*** Opening Excerpted data ***
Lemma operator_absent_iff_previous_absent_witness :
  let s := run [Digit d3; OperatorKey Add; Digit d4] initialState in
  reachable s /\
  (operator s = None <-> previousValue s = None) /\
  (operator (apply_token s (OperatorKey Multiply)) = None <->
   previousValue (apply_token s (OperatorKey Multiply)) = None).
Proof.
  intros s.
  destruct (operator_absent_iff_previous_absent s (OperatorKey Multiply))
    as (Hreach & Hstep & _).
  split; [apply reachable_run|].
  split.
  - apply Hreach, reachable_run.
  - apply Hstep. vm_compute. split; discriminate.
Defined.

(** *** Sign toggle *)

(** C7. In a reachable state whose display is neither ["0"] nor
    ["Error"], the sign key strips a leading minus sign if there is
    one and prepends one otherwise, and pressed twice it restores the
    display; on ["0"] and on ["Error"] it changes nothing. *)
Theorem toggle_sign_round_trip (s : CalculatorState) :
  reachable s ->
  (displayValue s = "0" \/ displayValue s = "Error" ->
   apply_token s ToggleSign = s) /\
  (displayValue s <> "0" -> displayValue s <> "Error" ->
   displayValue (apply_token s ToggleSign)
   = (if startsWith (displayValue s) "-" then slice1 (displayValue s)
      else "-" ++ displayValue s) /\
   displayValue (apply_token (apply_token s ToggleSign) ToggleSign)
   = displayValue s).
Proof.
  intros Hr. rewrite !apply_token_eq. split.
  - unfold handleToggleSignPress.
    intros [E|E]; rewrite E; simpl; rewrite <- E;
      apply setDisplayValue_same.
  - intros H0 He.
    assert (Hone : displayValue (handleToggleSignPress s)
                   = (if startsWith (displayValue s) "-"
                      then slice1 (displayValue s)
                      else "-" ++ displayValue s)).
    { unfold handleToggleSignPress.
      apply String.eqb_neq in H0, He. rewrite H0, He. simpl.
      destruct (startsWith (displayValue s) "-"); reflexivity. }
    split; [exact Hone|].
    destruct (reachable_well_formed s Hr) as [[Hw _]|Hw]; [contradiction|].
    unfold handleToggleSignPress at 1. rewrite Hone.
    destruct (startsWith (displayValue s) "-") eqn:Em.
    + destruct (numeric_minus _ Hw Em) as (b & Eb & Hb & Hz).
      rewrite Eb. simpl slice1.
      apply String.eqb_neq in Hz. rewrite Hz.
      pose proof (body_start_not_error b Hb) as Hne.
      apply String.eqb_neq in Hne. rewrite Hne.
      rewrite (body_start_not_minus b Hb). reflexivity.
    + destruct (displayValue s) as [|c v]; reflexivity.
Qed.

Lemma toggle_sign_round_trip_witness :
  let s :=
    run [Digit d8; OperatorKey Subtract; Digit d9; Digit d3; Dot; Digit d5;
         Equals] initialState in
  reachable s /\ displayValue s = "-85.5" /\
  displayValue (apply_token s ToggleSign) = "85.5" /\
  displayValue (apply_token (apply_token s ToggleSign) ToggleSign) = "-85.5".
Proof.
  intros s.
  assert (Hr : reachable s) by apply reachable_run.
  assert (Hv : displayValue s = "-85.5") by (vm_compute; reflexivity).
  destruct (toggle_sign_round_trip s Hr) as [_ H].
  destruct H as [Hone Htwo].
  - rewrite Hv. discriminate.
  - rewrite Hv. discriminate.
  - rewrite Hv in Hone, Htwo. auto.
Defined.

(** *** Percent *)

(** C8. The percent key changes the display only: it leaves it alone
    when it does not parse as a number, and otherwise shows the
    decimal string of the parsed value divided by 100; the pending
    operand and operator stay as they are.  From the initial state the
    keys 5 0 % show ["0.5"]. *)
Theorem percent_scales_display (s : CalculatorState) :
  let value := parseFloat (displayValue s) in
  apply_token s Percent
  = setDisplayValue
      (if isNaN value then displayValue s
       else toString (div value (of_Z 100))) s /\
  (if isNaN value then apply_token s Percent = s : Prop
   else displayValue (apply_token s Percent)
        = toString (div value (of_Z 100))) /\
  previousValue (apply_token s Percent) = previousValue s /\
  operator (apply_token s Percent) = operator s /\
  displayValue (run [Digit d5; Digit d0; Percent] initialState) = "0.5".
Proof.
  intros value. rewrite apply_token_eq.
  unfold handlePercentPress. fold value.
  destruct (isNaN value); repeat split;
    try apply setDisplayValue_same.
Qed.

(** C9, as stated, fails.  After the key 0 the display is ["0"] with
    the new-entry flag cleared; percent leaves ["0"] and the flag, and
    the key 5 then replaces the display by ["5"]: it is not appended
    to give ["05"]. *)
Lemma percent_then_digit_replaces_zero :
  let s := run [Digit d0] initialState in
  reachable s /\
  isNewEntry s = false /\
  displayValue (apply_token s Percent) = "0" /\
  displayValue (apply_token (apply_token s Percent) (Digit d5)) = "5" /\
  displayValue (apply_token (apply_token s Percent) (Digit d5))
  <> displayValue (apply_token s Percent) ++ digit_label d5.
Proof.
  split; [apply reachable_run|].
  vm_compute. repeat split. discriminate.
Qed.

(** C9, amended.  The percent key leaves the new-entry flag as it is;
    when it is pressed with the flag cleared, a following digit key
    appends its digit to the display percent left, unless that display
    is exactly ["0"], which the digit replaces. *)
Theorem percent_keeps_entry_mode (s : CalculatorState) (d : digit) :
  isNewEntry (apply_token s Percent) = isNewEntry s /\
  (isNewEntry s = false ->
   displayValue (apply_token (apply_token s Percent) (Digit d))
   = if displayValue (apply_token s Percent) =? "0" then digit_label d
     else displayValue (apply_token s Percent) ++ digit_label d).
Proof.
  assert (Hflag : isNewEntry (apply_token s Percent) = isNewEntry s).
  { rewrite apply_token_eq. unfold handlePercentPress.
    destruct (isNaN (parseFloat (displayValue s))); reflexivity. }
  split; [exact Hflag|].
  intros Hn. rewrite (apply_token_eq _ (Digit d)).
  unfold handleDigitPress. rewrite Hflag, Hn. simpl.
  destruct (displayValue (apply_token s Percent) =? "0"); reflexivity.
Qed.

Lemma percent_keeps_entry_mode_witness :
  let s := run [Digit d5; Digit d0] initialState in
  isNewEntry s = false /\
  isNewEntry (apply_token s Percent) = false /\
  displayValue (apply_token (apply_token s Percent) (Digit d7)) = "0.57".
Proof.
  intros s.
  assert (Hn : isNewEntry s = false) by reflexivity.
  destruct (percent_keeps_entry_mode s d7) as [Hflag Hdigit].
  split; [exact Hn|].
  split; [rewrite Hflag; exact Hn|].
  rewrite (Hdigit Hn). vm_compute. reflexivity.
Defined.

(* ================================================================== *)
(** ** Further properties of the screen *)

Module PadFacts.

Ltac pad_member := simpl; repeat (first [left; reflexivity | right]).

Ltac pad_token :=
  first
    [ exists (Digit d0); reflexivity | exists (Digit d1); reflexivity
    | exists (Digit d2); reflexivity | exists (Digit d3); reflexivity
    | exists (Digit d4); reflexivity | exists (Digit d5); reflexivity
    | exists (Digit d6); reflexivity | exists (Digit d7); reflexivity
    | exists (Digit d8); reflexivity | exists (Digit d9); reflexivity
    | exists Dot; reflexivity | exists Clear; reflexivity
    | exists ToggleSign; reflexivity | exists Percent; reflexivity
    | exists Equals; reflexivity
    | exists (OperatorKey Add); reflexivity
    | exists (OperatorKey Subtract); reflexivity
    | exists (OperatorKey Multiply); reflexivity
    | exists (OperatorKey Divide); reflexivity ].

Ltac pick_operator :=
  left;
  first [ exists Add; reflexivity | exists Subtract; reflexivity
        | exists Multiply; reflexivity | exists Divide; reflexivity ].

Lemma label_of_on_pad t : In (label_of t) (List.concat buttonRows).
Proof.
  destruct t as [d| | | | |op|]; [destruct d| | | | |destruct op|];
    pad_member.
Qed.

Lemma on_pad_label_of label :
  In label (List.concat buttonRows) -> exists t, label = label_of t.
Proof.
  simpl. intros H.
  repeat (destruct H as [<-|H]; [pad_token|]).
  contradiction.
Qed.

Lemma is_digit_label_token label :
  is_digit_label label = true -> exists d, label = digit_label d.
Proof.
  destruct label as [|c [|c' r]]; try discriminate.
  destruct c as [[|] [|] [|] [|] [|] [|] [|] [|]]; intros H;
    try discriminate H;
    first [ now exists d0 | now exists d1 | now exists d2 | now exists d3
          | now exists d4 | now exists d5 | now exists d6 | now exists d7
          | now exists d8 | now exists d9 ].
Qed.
*** Closing Excerpted data ***
*** Opening Excerpted data ***
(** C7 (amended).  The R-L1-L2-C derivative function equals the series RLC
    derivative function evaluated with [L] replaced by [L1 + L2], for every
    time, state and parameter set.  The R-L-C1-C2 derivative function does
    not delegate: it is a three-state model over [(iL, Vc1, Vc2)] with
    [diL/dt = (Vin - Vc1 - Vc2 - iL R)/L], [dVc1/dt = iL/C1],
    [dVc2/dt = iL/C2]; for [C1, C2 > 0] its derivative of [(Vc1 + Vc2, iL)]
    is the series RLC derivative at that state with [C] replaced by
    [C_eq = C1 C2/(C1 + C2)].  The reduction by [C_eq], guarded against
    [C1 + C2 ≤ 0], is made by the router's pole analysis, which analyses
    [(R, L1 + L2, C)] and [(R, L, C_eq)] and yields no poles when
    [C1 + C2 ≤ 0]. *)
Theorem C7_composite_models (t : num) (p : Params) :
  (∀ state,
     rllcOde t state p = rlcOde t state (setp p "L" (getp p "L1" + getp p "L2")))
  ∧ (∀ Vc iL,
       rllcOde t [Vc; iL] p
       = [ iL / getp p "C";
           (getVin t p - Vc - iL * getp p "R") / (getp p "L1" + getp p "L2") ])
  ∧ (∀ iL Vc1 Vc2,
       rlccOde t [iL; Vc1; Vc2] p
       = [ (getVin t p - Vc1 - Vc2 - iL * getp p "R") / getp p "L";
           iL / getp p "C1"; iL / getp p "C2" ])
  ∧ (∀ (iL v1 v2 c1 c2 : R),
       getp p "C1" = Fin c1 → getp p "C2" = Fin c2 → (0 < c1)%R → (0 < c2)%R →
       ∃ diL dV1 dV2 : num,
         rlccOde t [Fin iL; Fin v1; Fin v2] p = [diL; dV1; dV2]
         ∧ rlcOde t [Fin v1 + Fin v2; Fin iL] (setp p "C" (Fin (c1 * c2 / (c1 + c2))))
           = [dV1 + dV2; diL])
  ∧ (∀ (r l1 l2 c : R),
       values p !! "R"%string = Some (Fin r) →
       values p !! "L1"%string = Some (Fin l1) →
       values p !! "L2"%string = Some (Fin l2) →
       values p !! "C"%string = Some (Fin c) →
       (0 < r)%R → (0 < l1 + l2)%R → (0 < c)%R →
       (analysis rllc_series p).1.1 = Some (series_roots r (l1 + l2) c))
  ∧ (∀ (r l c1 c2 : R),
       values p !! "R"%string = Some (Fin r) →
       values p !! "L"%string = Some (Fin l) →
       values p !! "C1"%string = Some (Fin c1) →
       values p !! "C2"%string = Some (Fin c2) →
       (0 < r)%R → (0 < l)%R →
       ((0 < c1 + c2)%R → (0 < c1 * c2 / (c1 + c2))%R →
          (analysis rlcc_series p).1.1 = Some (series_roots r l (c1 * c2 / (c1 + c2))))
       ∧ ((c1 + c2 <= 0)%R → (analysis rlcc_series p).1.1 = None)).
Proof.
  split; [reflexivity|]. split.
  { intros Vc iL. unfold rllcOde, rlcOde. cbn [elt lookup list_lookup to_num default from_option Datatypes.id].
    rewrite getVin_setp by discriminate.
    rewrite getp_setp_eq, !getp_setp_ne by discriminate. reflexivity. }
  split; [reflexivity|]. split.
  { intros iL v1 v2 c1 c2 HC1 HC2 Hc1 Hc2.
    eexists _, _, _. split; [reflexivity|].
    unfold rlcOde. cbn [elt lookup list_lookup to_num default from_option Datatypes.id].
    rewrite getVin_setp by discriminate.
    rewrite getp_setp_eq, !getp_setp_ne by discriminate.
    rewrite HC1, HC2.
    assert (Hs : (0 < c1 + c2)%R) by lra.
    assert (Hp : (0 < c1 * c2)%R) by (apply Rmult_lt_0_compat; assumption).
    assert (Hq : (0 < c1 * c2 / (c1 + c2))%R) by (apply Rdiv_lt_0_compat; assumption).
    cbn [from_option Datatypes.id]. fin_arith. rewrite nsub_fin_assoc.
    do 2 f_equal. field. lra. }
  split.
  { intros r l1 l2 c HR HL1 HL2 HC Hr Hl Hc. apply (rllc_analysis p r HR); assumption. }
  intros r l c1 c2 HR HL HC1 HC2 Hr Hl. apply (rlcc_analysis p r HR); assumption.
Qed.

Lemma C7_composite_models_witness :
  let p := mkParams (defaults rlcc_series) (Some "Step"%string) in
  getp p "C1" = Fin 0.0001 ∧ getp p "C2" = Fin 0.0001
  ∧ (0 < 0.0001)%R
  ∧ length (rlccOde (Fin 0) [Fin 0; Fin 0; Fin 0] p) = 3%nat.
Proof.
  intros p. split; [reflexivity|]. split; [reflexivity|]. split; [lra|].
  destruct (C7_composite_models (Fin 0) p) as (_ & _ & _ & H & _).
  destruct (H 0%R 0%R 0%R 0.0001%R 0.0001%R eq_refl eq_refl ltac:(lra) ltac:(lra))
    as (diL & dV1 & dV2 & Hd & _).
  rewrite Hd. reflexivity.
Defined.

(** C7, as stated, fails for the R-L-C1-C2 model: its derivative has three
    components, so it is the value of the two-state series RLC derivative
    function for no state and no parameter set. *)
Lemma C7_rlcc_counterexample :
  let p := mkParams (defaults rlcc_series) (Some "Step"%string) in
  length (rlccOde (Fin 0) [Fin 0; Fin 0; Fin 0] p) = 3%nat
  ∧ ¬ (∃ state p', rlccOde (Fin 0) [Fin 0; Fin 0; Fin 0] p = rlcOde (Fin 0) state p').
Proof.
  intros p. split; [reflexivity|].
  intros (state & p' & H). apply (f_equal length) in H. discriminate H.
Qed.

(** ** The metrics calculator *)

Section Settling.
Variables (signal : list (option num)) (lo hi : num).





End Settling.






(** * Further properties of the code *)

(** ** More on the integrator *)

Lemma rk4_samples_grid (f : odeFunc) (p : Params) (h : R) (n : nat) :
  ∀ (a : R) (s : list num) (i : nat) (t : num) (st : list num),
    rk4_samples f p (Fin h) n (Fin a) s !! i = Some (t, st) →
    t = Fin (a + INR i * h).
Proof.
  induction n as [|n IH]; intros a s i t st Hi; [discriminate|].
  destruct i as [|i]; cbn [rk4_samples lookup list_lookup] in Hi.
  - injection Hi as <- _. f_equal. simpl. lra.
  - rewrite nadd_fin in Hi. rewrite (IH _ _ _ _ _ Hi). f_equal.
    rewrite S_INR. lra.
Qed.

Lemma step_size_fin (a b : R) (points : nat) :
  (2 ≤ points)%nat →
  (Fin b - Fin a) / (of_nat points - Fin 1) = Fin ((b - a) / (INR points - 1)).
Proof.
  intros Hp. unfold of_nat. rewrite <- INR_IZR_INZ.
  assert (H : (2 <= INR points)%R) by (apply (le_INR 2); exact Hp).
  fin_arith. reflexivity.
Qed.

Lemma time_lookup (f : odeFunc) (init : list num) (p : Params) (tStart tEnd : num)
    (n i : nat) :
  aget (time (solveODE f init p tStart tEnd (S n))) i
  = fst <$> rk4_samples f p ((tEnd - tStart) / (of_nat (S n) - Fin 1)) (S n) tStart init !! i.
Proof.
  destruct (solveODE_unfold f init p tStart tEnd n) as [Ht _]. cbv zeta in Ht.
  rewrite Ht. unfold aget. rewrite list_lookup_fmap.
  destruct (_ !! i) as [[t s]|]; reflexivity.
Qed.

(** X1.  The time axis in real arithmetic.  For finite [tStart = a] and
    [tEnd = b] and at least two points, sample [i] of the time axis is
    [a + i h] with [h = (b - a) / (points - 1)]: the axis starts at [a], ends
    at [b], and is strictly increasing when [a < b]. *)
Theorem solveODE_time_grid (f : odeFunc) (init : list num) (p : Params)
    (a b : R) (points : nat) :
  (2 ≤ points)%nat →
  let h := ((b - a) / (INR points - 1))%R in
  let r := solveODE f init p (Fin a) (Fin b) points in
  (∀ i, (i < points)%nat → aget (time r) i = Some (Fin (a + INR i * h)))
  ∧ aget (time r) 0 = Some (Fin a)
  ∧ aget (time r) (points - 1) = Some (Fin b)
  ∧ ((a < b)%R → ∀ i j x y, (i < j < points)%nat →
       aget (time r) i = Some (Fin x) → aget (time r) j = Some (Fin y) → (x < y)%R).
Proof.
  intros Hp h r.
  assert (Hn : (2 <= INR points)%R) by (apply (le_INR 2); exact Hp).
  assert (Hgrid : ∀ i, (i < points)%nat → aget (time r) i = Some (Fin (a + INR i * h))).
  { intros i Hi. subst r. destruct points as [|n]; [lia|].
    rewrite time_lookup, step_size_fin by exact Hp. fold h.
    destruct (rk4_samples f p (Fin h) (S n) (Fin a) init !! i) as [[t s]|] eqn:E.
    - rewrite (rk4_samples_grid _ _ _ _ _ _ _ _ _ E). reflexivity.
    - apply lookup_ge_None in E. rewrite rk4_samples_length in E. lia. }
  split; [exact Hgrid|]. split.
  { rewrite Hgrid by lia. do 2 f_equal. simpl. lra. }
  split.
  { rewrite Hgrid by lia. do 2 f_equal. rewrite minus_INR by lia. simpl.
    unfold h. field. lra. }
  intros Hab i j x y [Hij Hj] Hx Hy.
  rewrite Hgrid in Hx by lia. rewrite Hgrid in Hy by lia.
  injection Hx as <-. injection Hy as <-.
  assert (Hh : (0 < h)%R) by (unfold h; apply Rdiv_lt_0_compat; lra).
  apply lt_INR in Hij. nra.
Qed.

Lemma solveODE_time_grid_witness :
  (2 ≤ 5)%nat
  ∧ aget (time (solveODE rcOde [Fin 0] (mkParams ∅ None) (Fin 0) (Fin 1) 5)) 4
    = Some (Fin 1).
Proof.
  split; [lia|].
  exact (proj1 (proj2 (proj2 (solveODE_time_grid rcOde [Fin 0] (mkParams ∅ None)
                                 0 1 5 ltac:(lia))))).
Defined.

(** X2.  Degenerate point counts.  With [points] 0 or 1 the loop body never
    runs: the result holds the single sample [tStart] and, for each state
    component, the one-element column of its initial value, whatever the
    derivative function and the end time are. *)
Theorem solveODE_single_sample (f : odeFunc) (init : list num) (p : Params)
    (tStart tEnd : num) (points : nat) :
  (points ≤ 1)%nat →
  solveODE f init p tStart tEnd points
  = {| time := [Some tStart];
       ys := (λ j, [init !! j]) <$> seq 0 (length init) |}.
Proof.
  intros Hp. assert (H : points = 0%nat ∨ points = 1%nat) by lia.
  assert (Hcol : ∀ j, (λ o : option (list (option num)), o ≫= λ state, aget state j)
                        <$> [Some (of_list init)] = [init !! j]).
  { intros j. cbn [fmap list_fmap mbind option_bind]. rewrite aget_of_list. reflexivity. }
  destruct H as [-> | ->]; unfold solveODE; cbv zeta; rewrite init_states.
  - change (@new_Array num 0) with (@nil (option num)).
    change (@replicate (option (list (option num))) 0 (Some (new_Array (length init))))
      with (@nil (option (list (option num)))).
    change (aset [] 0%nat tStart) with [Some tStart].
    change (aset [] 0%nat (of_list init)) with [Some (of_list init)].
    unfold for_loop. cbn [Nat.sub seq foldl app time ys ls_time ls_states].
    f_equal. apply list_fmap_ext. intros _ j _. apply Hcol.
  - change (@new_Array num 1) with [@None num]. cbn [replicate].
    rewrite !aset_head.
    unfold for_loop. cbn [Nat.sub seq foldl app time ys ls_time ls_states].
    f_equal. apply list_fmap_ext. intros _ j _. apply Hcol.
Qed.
*** Closing Excerpted data ***
*** Opening Excerpted data ***
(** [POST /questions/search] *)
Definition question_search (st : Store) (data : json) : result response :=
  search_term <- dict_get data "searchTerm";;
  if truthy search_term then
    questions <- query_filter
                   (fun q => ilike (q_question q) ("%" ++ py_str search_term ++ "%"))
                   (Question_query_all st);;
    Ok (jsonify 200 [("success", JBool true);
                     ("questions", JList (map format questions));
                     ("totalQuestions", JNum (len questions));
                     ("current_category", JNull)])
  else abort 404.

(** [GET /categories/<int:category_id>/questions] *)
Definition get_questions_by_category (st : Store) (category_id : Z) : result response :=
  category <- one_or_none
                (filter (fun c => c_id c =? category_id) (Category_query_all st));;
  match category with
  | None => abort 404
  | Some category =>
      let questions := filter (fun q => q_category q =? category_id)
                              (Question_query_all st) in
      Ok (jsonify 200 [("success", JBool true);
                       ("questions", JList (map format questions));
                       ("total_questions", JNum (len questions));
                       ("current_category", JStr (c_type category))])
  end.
*** Closing Excerpted data ***
**Assignment:** In the material above, how many lines hold the word "previousValue"? Say only the number.

**Response to this exercise:** 3